[Saved entries]
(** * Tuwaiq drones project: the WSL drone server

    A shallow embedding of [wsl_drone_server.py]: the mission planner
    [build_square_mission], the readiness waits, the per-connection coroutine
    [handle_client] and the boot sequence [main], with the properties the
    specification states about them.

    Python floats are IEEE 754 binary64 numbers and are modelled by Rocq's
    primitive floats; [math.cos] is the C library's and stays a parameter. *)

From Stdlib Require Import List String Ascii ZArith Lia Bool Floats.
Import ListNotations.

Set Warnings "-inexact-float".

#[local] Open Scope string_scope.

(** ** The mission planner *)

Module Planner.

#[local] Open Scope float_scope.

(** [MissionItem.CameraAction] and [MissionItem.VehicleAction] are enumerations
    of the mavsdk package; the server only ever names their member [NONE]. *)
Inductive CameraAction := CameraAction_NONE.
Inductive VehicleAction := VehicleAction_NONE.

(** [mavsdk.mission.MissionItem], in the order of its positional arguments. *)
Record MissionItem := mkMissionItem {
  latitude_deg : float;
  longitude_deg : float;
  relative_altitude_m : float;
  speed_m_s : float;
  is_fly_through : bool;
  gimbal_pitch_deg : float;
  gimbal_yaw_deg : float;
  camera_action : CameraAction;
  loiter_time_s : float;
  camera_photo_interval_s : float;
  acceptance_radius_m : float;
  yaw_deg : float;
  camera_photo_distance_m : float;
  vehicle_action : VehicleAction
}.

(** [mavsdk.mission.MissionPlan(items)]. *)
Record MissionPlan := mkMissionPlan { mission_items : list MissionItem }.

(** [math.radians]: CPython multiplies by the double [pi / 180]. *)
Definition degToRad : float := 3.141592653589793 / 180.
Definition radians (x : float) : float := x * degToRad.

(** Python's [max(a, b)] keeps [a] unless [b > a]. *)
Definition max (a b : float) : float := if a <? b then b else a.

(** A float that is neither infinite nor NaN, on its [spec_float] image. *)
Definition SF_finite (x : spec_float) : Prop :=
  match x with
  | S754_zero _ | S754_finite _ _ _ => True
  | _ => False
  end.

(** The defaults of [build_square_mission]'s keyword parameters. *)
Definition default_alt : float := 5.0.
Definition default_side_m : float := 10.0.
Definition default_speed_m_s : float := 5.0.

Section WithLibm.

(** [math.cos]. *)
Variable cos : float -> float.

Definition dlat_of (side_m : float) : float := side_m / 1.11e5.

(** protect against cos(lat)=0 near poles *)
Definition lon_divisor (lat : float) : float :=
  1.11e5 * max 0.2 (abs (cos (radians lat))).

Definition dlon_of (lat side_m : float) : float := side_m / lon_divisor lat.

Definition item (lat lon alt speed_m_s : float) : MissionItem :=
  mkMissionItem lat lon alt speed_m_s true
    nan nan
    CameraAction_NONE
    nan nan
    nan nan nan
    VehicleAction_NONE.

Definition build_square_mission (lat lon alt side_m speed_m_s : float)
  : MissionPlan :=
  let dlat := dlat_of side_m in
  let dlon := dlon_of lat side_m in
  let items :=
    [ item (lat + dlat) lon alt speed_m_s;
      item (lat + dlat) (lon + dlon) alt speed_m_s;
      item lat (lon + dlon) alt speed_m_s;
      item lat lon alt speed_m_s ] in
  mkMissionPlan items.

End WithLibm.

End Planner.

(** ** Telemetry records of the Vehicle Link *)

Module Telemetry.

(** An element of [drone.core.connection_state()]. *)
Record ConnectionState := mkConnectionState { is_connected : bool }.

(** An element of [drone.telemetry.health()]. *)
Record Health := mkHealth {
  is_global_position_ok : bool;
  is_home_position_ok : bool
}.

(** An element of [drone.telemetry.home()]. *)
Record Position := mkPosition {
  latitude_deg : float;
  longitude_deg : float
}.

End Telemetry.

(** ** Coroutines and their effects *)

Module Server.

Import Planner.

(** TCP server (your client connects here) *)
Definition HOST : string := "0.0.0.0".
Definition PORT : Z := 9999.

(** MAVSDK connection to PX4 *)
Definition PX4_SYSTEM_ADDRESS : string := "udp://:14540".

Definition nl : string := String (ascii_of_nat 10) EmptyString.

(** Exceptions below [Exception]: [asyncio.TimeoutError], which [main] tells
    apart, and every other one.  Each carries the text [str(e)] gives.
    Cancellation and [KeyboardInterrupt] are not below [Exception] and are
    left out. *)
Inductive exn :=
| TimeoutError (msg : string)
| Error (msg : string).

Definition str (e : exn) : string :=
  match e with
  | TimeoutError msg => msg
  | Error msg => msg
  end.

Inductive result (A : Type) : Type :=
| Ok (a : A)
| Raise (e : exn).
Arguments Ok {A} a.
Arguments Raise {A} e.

==

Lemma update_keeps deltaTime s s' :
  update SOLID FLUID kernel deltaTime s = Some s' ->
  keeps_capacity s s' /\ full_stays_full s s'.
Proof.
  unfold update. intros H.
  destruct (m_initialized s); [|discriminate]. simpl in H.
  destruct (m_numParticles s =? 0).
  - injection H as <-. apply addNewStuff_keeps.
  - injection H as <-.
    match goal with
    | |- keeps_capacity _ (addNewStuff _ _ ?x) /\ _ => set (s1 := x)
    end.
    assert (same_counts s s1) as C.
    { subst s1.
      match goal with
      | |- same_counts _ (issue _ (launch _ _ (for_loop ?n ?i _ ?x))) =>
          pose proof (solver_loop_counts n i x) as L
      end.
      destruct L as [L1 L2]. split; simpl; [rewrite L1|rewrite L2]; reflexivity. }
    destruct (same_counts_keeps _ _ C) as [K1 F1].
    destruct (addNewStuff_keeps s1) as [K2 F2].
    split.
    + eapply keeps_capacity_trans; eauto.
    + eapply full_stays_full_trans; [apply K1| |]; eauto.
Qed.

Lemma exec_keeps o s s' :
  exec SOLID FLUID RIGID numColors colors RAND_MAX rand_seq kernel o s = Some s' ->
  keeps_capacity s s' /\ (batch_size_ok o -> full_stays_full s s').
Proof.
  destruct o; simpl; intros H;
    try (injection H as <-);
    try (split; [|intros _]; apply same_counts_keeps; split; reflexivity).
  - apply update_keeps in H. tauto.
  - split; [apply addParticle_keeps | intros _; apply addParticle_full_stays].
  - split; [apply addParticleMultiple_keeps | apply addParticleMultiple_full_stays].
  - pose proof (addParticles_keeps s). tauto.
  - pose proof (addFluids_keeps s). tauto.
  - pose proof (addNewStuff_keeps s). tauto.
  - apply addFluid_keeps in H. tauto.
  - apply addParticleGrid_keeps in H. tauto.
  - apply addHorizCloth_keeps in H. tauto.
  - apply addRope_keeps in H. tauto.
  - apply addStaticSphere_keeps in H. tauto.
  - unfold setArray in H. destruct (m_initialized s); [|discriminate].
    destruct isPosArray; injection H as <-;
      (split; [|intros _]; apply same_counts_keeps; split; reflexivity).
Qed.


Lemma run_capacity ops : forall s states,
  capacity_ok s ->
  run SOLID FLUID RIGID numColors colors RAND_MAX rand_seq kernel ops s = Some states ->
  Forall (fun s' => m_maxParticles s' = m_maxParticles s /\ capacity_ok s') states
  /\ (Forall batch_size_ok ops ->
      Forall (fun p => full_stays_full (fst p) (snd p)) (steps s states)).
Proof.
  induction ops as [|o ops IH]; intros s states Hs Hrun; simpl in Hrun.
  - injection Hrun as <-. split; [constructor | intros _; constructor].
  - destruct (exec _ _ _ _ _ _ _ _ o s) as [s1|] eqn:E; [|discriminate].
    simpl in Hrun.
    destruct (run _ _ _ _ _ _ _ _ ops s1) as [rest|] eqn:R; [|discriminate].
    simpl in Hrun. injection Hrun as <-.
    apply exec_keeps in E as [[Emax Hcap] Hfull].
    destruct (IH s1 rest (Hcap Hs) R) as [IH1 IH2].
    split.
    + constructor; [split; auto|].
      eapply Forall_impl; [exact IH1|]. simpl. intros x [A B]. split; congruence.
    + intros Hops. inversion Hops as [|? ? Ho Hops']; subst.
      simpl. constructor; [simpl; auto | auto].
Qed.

--

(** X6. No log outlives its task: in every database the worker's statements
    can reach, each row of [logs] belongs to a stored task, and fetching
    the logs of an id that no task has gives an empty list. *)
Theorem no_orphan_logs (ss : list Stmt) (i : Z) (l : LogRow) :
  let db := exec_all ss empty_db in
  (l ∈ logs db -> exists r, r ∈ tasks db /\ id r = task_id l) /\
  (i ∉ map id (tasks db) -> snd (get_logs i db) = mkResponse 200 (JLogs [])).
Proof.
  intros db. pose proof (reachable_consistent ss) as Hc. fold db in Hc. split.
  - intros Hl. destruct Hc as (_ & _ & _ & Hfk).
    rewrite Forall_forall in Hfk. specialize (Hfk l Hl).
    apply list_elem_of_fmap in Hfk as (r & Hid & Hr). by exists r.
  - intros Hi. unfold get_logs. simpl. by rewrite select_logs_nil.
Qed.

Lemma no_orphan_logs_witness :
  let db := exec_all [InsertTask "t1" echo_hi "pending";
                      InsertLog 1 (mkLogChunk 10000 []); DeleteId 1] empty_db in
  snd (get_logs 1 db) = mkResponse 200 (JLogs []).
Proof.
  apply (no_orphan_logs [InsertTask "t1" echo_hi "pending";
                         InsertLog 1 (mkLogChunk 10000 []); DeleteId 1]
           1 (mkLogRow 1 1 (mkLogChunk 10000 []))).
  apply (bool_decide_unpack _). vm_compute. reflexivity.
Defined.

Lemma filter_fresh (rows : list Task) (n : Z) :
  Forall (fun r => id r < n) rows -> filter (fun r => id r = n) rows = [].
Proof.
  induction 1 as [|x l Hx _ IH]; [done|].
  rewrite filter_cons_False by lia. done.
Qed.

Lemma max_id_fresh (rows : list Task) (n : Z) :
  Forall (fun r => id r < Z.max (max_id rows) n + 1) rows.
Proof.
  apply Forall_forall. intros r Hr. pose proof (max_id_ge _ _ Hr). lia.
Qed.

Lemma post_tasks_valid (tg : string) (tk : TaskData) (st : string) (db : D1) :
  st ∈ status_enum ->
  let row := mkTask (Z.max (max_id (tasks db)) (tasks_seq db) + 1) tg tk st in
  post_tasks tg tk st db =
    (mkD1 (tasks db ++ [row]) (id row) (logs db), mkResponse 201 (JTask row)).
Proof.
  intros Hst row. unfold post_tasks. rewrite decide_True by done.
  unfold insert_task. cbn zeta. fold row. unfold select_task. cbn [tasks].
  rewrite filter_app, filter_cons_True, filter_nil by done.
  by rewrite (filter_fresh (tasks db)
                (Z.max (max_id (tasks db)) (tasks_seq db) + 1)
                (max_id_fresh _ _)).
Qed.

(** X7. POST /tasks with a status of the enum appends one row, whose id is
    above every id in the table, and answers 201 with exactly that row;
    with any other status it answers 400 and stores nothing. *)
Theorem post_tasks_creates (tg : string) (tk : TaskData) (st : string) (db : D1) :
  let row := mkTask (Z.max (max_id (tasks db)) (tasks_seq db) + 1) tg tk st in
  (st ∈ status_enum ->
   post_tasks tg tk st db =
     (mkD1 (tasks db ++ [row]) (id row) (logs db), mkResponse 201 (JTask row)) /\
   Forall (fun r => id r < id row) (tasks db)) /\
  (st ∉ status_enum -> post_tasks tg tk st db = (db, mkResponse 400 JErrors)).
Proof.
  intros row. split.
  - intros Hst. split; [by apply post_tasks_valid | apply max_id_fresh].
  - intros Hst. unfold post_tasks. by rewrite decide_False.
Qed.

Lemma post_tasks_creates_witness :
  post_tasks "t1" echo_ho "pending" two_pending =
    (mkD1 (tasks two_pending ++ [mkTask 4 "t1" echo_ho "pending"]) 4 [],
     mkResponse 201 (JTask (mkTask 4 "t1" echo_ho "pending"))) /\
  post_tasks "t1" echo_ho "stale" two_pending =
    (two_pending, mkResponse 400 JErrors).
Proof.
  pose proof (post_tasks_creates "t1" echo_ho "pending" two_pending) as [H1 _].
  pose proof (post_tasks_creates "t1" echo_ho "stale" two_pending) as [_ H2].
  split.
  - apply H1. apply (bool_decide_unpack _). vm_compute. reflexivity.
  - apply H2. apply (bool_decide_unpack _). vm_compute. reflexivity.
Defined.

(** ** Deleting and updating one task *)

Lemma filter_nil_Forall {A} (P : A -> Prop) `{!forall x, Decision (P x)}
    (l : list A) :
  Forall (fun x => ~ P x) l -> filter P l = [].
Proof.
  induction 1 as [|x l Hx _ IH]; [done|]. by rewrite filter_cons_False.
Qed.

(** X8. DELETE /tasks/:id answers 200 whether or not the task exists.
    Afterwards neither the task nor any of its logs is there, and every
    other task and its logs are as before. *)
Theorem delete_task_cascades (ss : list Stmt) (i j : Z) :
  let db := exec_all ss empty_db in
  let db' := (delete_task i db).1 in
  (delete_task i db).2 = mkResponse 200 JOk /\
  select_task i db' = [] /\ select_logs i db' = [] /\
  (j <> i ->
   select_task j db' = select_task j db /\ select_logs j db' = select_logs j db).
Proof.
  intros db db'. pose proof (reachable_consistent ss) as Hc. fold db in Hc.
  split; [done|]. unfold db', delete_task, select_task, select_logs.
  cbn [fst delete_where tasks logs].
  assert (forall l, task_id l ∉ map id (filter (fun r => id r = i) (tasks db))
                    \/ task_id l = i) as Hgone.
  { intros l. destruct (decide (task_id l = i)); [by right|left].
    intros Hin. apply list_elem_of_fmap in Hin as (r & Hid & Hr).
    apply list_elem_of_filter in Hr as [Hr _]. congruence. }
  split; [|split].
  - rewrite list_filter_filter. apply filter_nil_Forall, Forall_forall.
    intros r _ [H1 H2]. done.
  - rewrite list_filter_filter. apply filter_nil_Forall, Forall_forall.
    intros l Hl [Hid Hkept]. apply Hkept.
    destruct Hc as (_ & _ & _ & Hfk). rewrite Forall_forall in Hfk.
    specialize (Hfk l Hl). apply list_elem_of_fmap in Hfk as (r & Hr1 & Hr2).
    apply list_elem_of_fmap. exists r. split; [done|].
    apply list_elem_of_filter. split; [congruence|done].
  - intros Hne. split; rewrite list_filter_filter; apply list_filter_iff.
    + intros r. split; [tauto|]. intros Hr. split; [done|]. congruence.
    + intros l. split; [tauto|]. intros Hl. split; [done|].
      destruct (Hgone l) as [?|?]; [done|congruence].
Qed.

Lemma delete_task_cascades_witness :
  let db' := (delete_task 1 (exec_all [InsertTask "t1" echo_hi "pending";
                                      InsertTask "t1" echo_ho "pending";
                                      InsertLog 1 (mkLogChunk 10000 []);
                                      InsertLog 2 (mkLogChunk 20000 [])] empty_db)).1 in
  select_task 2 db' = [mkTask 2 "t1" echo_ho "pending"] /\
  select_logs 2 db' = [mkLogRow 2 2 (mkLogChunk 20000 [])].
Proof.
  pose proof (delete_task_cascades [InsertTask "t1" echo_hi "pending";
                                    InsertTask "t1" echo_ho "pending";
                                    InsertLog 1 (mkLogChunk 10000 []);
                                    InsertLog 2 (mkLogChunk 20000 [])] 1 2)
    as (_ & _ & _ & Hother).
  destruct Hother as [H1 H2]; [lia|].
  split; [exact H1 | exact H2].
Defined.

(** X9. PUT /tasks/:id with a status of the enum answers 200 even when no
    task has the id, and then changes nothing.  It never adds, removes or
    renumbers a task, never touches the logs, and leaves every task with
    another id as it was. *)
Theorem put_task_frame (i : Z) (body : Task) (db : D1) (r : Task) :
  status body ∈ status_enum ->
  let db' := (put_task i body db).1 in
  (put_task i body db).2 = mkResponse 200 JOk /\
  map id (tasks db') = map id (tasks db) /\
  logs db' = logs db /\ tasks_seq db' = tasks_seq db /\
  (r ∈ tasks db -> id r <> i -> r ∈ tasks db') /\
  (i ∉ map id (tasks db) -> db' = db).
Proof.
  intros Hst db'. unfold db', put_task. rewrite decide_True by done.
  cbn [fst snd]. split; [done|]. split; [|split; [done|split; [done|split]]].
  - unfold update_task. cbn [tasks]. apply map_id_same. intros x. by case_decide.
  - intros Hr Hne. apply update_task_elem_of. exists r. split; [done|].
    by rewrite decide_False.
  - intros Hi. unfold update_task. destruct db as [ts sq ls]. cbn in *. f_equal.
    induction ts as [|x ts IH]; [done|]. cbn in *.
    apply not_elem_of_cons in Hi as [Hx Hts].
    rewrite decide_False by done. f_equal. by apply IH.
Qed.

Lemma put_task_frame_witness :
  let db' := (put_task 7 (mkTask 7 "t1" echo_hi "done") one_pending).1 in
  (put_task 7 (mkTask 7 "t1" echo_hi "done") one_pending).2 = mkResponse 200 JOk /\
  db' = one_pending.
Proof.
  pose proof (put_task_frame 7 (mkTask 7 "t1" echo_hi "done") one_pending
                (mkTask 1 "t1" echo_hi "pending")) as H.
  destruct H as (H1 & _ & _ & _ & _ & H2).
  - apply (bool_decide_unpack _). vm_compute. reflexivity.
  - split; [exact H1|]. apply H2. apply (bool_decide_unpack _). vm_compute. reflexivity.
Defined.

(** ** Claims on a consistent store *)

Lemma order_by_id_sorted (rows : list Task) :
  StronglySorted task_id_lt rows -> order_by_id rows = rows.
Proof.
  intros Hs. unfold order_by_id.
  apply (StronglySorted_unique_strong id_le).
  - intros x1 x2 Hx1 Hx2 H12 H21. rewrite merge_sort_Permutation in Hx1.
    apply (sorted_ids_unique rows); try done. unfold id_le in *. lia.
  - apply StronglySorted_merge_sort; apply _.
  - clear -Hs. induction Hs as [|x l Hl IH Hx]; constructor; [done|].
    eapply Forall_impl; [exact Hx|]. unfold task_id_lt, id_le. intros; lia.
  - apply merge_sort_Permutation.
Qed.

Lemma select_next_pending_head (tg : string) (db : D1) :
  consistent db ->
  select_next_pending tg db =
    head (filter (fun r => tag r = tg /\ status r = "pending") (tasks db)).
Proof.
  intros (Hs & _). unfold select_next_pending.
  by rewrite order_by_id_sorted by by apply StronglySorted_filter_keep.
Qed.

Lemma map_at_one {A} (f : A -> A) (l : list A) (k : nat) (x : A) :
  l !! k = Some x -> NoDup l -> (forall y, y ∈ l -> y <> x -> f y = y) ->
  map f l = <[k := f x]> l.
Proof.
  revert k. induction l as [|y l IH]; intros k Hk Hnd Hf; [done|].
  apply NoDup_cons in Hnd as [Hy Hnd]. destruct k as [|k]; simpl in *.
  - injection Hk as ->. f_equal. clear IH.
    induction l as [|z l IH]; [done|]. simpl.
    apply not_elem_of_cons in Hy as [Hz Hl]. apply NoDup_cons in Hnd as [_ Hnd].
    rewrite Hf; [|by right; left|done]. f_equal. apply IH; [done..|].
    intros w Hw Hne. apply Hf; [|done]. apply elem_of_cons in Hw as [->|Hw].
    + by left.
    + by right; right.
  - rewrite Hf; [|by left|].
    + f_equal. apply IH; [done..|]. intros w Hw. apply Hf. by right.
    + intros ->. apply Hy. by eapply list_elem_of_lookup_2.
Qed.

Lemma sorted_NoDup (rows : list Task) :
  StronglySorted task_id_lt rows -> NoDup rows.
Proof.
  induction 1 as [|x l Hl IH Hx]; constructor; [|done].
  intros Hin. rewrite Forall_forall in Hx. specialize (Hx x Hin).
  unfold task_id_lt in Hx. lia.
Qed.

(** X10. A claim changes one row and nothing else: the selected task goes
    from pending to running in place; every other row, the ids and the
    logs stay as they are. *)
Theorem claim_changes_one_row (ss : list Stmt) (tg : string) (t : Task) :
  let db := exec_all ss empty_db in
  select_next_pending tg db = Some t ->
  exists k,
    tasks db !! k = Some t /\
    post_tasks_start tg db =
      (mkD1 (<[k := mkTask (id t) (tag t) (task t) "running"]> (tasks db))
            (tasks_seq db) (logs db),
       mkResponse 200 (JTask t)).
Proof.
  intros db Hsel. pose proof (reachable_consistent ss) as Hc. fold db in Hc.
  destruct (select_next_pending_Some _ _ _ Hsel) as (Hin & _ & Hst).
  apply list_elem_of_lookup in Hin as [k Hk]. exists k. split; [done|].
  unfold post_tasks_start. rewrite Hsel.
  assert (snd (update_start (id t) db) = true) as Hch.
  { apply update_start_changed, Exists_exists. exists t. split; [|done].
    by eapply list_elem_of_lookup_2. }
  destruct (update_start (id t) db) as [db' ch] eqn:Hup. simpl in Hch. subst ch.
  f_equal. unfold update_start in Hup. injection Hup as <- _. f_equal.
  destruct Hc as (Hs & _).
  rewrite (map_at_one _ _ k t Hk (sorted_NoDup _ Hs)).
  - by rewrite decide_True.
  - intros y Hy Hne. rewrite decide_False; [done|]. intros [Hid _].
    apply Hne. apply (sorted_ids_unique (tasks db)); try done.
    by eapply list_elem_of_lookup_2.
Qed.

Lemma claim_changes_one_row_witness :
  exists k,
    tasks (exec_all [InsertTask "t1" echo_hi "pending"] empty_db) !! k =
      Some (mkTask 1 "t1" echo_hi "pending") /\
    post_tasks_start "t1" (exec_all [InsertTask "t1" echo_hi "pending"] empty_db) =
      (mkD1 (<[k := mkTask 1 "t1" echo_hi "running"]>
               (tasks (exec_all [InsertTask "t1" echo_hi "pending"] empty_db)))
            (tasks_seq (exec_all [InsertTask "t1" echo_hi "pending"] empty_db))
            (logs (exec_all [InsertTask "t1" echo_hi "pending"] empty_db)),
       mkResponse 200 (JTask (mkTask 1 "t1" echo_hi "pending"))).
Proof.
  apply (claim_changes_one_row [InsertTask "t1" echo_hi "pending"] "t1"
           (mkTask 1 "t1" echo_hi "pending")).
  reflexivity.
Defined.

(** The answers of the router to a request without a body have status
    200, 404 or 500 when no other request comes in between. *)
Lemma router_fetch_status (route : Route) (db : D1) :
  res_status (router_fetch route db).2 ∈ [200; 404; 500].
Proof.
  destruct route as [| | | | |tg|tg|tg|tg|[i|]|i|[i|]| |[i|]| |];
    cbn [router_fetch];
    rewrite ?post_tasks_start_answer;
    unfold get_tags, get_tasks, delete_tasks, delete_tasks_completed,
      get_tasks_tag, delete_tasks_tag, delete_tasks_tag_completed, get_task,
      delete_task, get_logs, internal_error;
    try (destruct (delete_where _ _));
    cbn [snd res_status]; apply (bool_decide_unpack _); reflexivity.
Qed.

# Exercise
Work out how many lines of the data above hold the word "never", and write only the count.

# Answer space
2